Data excerpts:

============

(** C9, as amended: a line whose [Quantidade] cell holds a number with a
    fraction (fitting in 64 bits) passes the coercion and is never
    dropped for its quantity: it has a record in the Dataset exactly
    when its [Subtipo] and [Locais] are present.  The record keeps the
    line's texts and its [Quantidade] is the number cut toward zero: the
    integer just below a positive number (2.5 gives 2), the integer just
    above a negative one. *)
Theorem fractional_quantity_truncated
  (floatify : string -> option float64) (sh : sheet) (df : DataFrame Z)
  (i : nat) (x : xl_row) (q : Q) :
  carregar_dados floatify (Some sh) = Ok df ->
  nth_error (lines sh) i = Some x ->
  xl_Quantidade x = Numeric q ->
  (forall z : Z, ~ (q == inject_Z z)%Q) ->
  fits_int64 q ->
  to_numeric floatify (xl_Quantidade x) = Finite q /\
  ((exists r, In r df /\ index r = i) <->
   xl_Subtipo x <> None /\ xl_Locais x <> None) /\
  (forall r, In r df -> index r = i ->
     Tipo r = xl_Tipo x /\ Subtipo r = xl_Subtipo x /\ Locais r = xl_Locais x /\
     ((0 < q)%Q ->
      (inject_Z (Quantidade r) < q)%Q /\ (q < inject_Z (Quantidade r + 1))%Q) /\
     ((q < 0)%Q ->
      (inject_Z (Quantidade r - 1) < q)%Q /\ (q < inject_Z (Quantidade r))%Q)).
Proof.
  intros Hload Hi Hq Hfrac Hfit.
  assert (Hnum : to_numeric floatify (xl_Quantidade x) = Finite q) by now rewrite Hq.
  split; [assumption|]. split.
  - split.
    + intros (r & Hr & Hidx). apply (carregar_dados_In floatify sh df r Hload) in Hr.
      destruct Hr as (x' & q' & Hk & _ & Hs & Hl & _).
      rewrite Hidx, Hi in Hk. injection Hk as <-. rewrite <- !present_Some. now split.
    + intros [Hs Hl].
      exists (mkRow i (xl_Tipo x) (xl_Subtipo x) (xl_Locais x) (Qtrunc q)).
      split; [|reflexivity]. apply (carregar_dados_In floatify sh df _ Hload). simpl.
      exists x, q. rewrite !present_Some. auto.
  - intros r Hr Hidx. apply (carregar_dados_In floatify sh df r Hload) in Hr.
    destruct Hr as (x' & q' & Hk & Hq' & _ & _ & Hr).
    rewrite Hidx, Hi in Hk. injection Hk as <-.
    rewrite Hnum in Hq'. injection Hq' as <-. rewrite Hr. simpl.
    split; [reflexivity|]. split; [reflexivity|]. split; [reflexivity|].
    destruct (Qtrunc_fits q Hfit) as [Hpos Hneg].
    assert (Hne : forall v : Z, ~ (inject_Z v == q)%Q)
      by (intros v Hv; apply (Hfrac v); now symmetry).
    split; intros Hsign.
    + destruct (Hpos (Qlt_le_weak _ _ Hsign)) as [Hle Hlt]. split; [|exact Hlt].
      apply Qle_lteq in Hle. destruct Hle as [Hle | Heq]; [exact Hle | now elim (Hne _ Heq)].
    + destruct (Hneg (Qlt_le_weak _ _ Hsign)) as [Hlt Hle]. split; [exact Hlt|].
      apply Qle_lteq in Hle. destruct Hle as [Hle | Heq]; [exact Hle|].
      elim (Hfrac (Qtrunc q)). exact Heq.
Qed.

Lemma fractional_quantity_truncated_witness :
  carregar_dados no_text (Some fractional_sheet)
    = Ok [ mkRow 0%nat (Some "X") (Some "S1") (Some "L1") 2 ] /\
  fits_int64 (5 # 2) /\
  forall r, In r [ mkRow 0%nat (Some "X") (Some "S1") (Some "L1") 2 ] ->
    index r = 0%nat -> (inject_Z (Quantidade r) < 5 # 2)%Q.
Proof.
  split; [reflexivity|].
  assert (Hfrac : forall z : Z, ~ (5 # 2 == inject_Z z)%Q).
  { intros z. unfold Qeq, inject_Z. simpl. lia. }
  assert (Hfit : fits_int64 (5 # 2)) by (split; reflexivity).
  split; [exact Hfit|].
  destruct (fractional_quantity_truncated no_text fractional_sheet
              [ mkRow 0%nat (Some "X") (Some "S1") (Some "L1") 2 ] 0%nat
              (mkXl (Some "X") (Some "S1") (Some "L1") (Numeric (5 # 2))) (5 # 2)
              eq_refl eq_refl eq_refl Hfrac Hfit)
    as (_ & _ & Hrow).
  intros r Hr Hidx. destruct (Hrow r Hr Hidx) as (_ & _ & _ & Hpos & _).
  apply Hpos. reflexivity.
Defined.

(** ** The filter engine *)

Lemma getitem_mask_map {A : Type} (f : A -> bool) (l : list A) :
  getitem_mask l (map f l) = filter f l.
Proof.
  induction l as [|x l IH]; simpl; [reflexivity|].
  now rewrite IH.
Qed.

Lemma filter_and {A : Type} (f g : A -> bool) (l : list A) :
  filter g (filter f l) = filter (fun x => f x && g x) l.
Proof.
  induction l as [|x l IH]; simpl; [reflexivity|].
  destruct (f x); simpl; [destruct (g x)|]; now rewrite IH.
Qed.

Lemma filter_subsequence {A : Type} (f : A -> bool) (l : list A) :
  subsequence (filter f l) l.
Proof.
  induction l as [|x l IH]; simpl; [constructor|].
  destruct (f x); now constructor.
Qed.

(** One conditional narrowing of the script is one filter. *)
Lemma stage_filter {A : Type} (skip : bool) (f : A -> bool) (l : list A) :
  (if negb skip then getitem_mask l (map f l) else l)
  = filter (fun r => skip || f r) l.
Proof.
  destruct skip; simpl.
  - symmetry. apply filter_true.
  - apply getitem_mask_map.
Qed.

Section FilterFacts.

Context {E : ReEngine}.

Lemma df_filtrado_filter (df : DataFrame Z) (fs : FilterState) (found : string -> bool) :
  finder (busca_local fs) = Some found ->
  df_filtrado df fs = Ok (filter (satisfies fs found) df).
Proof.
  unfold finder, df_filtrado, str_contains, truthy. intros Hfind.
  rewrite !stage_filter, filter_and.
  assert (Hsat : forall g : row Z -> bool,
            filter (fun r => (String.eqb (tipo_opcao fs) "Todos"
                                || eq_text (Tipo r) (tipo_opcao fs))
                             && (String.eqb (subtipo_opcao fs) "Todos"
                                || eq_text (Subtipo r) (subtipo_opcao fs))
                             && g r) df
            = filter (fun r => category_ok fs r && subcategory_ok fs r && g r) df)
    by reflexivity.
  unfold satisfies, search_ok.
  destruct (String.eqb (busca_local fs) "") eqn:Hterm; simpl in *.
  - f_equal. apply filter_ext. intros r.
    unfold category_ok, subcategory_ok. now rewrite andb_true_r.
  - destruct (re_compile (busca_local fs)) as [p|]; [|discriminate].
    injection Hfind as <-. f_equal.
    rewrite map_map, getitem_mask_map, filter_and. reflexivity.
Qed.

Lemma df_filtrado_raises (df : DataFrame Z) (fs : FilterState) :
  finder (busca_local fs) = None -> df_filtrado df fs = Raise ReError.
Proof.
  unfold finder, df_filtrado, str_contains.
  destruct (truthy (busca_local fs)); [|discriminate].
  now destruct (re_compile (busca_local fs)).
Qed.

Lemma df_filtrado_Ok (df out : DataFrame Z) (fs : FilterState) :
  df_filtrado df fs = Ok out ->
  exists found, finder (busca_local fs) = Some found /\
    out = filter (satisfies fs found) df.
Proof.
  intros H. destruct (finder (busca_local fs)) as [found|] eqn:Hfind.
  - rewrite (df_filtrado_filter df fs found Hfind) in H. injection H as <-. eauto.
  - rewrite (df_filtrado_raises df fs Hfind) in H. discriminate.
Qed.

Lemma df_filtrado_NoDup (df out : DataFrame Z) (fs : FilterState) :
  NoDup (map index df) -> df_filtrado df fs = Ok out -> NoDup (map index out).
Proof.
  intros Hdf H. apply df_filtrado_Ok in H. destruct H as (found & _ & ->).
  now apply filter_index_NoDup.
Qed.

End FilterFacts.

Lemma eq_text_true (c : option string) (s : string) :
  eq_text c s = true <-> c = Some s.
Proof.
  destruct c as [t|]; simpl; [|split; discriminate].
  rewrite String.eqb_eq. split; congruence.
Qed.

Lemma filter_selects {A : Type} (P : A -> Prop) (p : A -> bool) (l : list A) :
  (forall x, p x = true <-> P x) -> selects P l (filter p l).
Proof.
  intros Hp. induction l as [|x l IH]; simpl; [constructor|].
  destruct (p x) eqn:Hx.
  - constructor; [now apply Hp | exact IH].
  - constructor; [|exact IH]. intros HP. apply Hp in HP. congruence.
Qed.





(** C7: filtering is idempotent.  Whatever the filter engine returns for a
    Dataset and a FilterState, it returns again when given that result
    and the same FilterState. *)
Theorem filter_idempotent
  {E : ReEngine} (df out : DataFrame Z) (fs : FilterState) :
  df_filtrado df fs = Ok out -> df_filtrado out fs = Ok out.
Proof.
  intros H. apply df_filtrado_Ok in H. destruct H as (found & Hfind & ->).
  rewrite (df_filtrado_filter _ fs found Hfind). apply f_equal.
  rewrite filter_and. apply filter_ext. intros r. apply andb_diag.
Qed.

============

# The problem
What you should output is every line of the records above, from the first through the line containing "when its [Subtipo]", unchanged.

# Your solution
(** C9, as amended: a line whose [Quantidade] cell holds a number with a
    fraction (fitting in 64 bits) passes the coercion and is never
    dropped for its quantity: it has a record in the Dataset exactly
    when its [Subtipo] and [Locais] are present.  The record keeps the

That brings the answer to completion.